Now… That’s not to say it has to be that way. It’s just a simpler and more efficient way to do it.

@RJM_Web_Design Sorry for any confusion in my last message.

I am new to Virtualmin used to be on CPanel and always had it setup as nameservers and hostname using an active website domain name. I was assuming it would be the same as it was over in CPanel but then noticed Virtualmin does things a little differently. Regardless I have all websites visible by Google, Amazon and Office 365 but still wouldve liked to use primarily the nameservers I had.

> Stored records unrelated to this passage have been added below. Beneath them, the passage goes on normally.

(** * ghost-webhooks: a shallow embedding of the notification relay

    The development follows the three TypeScript sources of the repository:

    - [src/mysql/mysqlClientProvider.ts]: the connection retry loop and the
      two resolvers ([getEmailsByPostId], [getNewsletterNameByPostId]);
    - the Postmark batch sender ([PostmarkBatchEmailSender.send]);
    - [src/index.ts]: the [/hooks] request handler.

    JavaScript values that reach the code unchecked at run time (the JSON
    body of the request, the rows of the database driver, [process.env])
    are modelled by a small type of values with [undefined]; property reads
    on [undefined] or [null] throw.  Effects are threaded through a state
    and exception monad over a [World] that holds the module-level retry
    counter, the connections, the timers slept on, the arrays shared
    between closures, the pending promise reactions and the calls made to
    the provider. *)

From Stdlib Require Import ZArith Lia.
From stdpp Require Import base numbers list strings gmap.
From Equations Require Import Equations.

Set Warnings "-register-all".
Local Open Scope string_scope.
Local Open Scope list_scope.
Local Open Scope nat_scope.

(** ** JavaScript values *)

Inductive value : Type :=
| VUndefined
| VNull
| VBool (b : bool)
| VNum (n : Z)
| VStr (s : string)
| VObj (fields : list (string * value)).

(** What the code can throw. *)
Inductive error : Type :=
| TypeError (property : string)   (* reading [property] of undefined or null *)
| ConnectError                    (* [mysql2.createConnection] rejected *)
| ExecuteError                    (* [connection.execute] rejected *)
| Error (message : string).       (* [new Error(message)] *)

Inductive Outcome (A : Type) : Type :=
| Return (a : A)
| Throw (e : error).
Arguments Return {A} a.
Arguments Throw {A} e.

Fixpoint lookup_field (k : string) (fields : list (string * value)) : value :=
  match fields with
  | [] => VUndefined
  | (k', v) :: rest => if String.eqb k k' then v else lookup_field k rest
  end.

(** [v.k]: a TypeError on undefined and null, the own property of an object
    (or undefined when it has none), undefined on the primitives (none of
    the keys the program reads is a property of a primitive's prototype). *)
Definition get_prop (v : value) (k : string) : Outcome value :=
  match v with
  | VUndefined | VNull => Throw (TypeError k)
  | VObj fields => Return (lookup_field k fields)
  | VBool _ | VNum _ | VStr _ => Return VUndefined
  end.

Definition is_string (v : value) : bool :=
  match v with VStr _ => true | _ => false end.

Definition is_nullish (v : value) : bool :=
  match v with VUndefined | VNull => true | _ => false end.

(** JavaScript truthiness, as used by [a || b]. *)
Definition truthy (v : value) : bool :=
  match v with
  | VUndefined | VNull => false
  | VBool b => b
  | VNum n => negb (n =? 0)%Z
  | VStr s => negb (String.eqb s "")
  | VObj _ => true
  end.

Definition js_or (a b : value) : value := if truthy a then a else b.

Definition of_env (o : option string) : value :=
  match o with Some s => VStr s | None => VUndefined end.

(** ** Data of the program *)

(** [interface UserData]; the fields hold whatever the driver returned. *)
Record UserData := mkUserData {
  email : value;
  name : value;
  uuid : value
}.

(** [type PostmarkTemplateModel] *)
Record PostmarkTemplateModel := mkModel {
  username : value;
  emailFrom : value;
  website_url : value;
  header_image : value;
  user_email : value;
  user_uuid : value;
  created_at : value;
  newsletter_uuid : value;
  newsletterName : value;
  title : value;
  excerpt : value;
  html : value;
  feature_image : value;
  authorName : value;
  authorImage : value;
  postUrl : value
}.

(** One entry of the list given to [sendEmailBatchWithTemplates]. *)
Record Email := mkEmail {
  From : value;
  To : value;
  TemplateId : value;
  TemplateModel : PostmarkTemplateModel
}.

(** [type BatchResponse] *)
Module BatchResponse.
Record t := mk {
  ErrorCode : Z;
  Message : string;
  MessageID : string;
  SubmittedAt : string;
  To : string
}.
End BatchResponse.

(** How the promise returned by the provider settles. *)
Inductive settled : Type :=
| Fulfilled (response : list BatchResponse.t)
| Rejected.

(** A pending [.then] callback of [send]: the closure holds the array
    [failedEmails] by reference. *)
Record Reaction := mkReaction {
  target : nat;
  settlement : settled
}.

Inductive Query : Type := EMAILS_QUERY | NEWSLETTER_QUERY.

(** The column names of the result rows are the aliases of the select list:
    [members.email as email, members.uuid as member_uuid, members.name as name]
    and [name, newsletters.uuid as newsletter_id]. *)
Definition columns (q : Query) : list string :=
  match q with
  | EMAILS_QUERY => ["email"; "member_uuid"; "name"]
  | NEWSLETTER_QUERY => ["name"; "newsletter_id"]
  end.

(** The driver turns a tuple of the result set into an object keyed by the
    column names. *)
Definition row_object (q : Query) (tuple : list value) : value :=
  VObj (zip (columns q) tuple).

(** ** The environment and the world *)

(** What the outside does: whether the i-th [createConnection] of the
    process succeeds, the result set of a query (or [None] when [execute]
    rejects), how the provider settles a batch, and [process.env]. *)
Record Env := mkEnv {
  createConnection : nat -> bool;
  execute : Query -> value -> option (list (list value));
  sendEmailBatchWithTemplates : list Email -> settled;
  MAIL_FROM : option string;
  MAIL_TEMPLATE_ID : option string;
  GHOST_URL : option string
}.

Record World := mkWorld {
  CONNECTION_ATTEMPTS : nat;          (* [let CONNECTION_ATTEMPTS], module level *)
  connect_calls : nat;                (* calls of [createConnection] so far *)
  open_connections : gset nat;        (* connections created and not ended *)
  slept : list Z;                     (* delays of the timers awaited, oldest first *)
  heap : gmap nat (list string);      (* the arrays of strings, by reference *)
  next_loc : nat;
  microtasks : list Reaction;         (* promise reactions not yet run *)
  submitted : list (list Email)       (* batches given to the provider, oldest first *)
}.

(** The state of a fresh process: [let CONNECTION_ATTEMPTS = 1]. *)
Definition initial_world : World :=
  {| CONNECTION_ATTEMPTS := 1; connect_calls := 0; open_connections := ∅;
     slept := []; heap := ∅; next_loc := 0; microtasks := []; submitted := [] |}.

Definition M (A : Type) : Type := World -> Outcome A * World.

But when I added the hostname orion.example.net it made that one of the nameservers and created a Virtual Server (Website) of orion.example.net to which when I migrated all my websites over it showed two example.net domains; one being the hostname orion.example.net and example.net (website).

But like you said I may have been better off creating a separate domain name just for hostname and nameservers however all my clients are using the nameservers and would have been a pain to change them over to it.

cPanel does a lot of things strangely.

Choosing an independent hostname domain isn’t really panel-dependent. It’s easier in general for the hostname to not share a domain with a hosted site, especially when it comes to moving sites, shutting down sites, migrating to new servers, and so forth.

It doesn’t matter as much if the server hosts only one site. In that case you could just build another server (and even give it the same hostname if you want – none of it is “official” until you re-register the nameservers), and migrate that one site over to the new server. Change the glue entries, point DNS from the old one to the new one until it propagates, and take the old one down when it’s not getting any more traffic. You presumably have access to the registrar for that one domain, so no big deal.

It gets more complicated when you’re hosting other people’s sites, or even multiple domains that you personally own.